### What is required
Lines from the records below that contain the word "which" are to be copied out.

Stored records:
....
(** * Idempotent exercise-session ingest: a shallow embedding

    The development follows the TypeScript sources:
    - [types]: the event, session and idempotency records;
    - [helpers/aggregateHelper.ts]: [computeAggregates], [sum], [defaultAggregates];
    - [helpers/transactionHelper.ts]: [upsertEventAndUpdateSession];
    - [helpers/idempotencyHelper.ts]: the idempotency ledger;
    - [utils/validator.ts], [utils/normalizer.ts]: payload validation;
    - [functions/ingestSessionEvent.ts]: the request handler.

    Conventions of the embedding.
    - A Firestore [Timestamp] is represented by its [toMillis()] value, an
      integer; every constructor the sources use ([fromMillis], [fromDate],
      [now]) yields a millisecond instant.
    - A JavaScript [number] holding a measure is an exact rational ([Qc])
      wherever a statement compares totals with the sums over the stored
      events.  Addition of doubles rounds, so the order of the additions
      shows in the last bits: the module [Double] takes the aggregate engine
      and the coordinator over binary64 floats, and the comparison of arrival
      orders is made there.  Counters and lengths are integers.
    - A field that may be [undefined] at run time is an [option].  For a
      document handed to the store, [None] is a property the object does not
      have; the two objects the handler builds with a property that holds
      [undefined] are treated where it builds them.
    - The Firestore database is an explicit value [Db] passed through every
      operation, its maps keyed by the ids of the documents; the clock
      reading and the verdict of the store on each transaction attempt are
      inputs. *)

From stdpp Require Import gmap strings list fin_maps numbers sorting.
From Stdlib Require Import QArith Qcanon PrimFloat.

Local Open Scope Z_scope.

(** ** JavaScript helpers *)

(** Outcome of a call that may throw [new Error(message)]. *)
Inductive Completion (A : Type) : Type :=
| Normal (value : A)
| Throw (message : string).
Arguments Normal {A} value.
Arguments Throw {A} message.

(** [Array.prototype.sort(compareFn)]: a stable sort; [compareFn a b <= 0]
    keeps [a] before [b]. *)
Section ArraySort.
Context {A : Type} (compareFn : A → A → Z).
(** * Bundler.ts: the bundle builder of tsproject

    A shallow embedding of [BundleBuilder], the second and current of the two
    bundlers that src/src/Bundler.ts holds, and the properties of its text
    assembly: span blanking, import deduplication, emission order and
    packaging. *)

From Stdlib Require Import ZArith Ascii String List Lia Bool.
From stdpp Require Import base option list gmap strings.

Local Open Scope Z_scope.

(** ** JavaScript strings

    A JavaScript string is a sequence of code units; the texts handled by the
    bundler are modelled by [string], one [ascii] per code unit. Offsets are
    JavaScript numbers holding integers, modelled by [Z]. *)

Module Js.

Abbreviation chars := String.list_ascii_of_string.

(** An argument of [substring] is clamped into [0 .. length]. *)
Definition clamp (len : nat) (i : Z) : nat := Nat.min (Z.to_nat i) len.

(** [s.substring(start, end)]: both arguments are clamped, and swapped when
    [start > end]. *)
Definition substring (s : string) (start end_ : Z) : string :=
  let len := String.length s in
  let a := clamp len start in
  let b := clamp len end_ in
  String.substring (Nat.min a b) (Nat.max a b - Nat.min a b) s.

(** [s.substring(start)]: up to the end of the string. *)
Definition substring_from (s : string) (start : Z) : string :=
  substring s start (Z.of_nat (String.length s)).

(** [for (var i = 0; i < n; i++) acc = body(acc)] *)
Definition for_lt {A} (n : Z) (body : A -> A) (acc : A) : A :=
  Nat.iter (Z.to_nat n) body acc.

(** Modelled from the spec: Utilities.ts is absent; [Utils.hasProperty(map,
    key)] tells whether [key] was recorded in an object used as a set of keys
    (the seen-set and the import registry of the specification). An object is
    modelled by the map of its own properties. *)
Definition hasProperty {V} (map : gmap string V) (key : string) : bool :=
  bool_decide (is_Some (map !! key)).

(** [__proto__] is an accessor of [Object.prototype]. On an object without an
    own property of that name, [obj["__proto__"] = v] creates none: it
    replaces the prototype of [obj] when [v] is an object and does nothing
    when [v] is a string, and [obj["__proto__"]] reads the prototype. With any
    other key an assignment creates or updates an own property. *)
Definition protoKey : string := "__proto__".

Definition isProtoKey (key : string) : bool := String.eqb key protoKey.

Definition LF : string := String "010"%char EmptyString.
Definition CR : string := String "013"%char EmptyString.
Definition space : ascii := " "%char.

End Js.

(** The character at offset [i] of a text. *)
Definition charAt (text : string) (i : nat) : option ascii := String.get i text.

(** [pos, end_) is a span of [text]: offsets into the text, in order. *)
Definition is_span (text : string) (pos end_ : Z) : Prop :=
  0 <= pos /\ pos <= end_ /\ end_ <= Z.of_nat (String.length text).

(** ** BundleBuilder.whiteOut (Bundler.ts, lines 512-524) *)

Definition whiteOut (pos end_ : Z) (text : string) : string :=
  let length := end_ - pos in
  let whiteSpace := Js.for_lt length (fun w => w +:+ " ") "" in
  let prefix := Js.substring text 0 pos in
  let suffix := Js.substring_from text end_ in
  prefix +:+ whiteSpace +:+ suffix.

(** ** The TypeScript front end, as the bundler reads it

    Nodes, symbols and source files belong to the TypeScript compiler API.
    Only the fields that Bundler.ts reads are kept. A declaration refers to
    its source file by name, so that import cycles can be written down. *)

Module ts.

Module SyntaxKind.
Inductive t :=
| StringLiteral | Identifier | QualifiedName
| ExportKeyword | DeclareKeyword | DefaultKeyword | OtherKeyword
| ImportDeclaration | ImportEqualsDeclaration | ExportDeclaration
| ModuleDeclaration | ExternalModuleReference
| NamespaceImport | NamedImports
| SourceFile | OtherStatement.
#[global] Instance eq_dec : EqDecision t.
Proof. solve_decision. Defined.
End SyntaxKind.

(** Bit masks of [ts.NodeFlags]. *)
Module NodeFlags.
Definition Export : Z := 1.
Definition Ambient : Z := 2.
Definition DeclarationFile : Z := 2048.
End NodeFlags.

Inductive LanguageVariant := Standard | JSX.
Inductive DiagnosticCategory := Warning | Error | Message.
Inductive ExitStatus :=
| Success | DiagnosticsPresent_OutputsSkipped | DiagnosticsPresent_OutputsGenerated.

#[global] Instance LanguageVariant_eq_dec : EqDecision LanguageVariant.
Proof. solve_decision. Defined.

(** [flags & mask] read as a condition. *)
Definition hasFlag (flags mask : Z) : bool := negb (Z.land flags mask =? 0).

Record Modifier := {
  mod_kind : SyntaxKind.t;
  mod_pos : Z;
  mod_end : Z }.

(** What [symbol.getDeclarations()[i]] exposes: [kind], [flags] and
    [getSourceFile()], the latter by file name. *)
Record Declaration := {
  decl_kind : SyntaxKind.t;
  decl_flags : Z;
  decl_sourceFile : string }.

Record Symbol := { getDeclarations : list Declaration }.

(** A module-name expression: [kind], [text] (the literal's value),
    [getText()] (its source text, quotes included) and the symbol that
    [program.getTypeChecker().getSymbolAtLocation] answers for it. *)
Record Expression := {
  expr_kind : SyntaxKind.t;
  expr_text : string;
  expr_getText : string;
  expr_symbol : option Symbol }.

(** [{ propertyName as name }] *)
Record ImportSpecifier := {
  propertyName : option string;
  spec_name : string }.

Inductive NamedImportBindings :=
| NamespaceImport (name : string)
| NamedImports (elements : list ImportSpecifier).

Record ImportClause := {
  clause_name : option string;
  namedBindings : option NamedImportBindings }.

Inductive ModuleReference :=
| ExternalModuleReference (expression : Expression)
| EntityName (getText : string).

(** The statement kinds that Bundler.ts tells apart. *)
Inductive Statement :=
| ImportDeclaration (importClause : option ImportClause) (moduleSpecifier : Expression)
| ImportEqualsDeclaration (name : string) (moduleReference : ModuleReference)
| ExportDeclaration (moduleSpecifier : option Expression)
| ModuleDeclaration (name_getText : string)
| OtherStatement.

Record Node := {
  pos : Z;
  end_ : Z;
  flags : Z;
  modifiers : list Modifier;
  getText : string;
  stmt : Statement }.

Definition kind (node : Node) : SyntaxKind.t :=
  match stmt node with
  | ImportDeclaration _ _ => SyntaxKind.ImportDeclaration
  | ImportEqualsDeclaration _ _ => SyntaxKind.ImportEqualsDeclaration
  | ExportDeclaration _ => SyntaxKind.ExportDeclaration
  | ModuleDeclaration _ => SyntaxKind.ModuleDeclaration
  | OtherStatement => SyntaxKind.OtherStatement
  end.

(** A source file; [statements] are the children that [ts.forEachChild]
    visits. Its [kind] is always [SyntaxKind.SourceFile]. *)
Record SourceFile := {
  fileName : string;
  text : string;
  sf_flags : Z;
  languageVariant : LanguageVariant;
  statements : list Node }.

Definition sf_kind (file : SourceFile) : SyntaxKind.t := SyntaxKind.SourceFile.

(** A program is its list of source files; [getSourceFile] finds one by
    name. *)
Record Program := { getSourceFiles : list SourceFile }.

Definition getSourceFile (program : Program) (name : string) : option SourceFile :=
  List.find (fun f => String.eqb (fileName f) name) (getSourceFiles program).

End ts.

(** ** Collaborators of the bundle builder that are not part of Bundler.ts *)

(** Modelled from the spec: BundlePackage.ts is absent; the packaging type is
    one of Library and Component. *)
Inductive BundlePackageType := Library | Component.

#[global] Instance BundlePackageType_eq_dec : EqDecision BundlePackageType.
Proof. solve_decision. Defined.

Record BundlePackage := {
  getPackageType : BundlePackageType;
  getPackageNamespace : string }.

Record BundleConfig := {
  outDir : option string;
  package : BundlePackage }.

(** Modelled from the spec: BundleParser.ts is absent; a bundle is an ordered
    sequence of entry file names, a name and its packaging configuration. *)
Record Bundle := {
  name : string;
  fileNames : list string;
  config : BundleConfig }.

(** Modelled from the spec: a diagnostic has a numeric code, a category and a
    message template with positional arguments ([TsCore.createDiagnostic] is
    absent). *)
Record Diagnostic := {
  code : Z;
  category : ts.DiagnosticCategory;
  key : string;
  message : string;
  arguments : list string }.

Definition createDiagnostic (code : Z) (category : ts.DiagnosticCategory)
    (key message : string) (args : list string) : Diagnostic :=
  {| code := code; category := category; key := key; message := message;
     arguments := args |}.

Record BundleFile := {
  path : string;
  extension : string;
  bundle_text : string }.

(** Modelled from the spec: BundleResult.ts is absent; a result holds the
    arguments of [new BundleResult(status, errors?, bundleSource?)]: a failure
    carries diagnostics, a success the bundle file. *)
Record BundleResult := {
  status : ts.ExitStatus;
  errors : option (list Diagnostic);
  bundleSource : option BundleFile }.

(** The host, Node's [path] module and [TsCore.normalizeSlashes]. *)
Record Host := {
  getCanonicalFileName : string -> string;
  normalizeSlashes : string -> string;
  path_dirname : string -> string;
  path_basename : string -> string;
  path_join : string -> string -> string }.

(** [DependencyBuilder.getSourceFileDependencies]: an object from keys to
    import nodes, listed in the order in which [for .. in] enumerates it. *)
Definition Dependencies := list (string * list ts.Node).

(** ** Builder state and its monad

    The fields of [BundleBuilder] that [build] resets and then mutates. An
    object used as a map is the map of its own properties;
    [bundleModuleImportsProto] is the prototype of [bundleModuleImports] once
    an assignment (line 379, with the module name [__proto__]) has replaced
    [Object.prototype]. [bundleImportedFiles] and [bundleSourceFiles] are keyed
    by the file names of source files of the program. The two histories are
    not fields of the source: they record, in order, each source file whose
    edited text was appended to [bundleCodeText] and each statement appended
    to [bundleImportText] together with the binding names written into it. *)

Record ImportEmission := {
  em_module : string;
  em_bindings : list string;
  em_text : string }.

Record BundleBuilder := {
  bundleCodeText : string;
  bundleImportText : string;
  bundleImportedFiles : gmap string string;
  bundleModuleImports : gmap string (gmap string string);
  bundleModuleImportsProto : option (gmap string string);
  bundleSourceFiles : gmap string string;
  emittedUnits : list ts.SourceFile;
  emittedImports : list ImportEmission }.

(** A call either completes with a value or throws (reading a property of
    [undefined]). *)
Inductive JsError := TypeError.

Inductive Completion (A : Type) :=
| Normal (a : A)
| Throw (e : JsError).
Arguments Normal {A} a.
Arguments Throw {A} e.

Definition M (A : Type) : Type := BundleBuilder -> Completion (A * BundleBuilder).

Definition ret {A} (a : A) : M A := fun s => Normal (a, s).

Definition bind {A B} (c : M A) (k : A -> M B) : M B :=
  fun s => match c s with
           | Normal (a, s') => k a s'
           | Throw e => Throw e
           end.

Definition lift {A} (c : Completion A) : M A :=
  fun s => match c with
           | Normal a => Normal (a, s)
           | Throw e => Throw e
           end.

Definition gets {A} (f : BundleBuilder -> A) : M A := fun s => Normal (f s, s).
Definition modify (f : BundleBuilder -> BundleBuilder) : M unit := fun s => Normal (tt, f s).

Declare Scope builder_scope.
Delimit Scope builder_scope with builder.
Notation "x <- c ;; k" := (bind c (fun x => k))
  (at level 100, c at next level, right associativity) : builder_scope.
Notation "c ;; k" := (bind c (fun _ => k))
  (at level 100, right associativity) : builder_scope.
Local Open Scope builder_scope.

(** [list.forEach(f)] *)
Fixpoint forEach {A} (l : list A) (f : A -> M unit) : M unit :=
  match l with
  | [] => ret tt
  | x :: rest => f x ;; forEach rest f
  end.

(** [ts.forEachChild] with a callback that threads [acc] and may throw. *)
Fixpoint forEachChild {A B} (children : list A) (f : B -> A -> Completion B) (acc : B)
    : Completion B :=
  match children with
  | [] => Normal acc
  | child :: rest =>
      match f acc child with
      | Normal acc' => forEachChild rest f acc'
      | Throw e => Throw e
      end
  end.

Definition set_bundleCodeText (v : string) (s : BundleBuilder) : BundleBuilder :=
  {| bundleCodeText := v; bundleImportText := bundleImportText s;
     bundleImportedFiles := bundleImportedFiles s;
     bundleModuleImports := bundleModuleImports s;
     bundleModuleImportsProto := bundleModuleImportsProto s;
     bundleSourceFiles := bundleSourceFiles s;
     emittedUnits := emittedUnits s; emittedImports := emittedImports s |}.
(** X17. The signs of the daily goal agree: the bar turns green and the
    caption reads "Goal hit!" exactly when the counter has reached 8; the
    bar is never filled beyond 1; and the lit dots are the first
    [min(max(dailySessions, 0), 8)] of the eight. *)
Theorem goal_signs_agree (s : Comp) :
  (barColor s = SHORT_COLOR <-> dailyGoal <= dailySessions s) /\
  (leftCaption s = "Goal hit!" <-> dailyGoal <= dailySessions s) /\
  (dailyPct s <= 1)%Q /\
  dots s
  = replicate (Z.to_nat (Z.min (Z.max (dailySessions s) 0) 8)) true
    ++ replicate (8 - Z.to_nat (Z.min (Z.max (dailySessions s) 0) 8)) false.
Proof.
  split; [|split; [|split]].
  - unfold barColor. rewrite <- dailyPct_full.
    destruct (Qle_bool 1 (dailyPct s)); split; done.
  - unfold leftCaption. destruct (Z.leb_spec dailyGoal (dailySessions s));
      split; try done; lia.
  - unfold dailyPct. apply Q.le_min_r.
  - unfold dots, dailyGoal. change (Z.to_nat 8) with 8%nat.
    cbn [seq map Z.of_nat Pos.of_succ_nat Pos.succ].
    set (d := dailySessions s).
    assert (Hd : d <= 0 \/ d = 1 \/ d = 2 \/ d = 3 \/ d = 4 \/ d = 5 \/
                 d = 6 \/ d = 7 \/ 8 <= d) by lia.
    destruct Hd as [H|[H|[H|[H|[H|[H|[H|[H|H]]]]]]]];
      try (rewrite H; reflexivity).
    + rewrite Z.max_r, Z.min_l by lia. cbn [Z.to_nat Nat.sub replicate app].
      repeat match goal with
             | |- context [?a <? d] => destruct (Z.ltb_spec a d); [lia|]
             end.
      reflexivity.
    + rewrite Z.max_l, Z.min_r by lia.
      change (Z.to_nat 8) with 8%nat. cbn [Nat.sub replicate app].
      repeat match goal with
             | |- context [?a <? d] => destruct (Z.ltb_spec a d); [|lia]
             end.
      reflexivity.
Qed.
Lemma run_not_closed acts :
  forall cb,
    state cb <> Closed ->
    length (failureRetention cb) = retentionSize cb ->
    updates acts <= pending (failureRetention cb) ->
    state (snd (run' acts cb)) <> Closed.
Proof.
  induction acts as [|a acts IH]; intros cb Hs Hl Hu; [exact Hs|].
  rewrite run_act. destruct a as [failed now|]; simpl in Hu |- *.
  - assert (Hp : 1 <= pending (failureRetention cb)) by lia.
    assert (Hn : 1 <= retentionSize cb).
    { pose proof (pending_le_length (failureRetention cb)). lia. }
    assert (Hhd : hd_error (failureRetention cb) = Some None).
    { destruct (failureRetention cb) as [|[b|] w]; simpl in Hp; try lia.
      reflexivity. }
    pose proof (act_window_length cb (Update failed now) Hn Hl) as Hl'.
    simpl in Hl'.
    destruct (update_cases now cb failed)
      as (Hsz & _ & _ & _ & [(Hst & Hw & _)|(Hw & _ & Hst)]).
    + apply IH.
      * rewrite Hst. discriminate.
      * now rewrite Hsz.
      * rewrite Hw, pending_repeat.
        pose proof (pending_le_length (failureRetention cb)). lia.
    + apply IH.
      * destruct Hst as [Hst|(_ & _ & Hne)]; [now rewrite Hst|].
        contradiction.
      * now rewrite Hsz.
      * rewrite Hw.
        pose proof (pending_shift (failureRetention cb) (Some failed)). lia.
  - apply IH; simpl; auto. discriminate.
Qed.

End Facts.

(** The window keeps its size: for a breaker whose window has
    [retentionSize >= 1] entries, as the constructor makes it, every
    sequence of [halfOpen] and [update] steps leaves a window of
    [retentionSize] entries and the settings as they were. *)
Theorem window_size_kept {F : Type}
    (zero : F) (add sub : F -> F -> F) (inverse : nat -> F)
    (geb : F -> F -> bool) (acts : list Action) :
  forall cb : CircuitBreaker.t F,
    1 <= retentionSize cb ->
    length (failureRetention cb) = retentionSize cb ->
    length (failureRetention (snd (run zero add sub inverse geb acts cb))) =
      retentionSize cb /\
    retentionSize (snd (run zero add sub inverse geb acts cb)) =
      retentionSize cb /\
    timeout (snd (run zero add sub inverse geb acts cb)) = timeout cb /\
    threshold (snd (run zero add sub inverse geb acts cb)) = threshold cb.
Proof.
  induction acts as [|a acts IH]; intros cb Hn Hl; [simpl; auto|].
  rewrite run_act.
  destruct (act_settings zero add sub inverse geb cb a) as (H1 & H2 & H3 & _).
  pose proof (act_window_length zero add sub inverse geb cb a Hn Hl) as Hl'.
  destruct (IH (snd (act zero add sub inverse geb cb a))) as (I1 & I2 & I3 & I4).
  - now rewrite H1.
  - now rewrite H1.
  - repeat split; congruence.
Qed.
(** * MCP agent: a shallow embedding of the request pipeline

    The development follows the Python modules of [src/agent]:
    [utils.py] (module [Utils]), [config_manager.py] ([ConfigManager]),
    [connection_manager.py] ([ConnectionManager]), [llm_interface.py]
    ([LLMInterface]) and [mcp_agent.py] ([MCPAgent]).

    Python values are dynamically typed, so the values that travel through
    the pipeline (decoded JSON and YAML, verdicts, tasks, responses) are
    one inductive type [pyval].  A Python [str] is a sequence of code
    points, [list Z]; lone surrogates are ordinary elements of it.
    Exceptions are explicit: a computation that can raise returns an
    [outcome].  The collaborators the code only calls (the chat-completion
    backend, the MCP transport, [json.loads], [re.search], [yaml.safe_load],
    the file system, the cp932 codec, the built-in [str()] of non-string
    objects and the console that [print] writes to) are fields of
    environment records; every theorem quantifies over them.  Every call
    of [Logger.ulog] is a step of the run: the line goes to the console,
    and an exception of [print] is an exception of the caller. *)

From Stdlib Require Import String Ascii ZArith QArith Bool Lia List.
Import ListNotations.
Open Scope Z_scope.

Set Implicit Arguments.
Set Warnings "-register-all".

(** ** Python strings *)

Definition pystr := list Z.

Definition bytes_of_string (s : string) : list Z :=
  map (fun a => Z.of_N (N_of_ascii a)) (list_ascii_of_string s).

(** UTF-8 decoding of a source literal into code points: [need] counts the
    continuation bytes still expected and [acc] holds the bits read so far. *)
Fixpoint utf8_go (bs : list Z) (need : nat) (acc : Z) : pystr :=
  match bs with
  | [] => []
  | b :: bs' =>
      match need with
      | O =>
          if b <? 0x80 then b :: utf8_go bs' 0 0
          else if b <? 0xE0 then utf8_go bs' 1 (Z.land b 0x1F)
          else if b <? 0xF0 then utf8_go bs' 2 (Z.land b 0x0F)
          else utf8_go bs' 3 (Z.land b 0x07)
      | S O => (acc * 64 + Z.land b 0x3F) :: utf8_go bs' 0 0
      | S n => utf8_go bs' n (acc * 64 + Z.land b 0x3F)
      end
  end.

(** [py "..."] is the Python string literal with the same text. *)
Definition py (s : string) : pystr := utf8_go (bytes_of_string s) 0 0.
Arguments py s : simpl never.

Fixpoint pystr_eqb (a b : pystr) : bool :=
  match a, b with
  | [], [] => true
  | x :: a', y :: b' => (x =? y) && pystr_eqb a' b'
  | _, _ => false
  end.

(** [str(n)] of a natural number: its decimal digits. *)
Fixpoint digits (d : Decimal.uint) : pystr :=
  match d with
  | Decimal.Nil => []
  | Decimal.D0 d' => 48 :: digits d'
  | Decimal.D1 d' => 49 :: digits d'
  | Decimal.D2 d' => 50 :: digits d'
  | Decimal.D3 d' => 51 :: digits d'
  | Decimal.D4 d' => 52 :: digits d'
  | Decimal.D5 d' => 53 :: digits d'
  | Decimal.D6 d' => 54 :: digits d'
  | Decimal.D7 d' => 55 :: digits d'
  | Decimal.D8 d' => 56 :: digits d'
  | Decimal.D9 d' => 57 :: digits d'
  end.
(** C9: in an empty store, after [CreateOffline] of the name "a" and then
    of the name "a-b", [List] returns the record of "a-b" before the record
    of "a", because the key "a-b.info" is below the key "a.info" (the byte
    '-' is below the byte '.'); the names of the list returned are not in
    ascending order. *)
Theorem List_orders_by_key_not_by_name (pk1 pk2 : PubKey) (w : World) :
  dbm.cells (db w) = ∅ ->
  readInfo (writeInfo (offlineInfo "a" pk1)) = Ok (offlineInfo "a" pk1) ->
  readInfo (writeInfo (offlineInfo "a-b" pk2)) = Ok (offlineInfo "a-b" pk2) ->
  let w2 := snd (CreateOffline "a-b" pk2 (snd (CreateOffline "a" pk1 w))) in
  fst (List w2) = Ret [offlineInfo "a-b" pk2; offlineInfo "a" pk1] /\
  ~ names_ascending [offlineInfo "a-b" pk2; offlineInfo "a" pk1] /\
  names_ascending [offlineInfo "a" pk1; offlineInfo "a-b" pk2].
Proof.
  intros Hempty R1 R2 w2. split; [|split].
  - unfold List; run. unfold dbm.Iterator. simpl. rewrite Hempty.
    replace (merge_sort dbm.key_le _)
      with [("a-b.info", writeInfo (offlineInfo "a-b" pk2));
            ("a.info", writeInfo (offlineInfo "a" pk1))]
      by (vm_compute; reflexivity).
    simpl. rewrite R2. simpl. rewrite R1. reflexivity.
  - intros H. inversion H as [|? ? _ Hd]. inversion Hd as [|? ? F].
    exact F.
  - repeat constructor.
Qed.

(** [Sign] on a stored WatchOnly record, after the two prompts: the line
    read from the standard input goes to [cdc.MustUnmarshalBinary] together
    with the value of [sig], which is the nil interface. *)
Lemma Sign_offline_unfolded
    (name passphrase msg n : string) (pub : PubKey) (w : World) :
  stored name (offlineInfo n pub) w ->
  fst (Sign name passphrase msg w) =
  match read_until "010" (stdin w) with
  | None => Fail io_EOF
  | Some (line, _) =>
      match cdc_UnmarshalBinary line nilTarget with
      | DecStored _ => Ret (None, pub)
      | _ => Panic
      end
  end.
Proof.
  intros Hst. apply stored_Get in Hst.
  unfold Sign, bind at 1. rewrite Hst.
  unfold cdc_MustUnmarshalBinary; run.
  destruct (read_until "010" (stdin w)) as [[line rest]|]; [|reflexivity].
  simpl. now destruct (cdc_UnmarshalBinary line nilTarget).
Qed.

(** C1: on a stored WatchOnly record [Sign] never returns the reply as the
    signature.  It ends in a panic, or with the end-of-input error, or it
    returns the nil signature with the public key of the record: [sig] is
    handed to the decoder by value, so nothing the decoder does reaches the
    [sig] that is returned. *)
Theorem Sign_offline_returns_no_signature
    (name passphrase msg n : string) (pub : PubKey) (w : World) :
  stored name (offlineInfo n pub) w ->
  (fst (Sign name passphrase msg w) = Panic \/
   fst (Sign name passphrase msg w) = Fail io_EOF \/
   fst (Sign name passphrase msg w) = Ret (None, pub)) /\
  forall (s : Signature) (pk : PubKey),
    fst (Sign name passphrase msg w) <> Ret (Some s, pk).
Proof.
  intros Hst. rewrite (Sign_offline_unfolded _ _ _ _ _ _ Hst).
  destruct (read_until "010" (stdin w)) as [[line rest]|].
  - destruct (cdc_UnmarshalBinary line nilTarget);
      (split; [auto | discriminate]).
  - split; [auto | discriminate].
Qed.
....
### Answer below
    import nodes, listed in the order in which [for .. in] enumerates it. *)
    with the value of [sig], which is the nil interface. *)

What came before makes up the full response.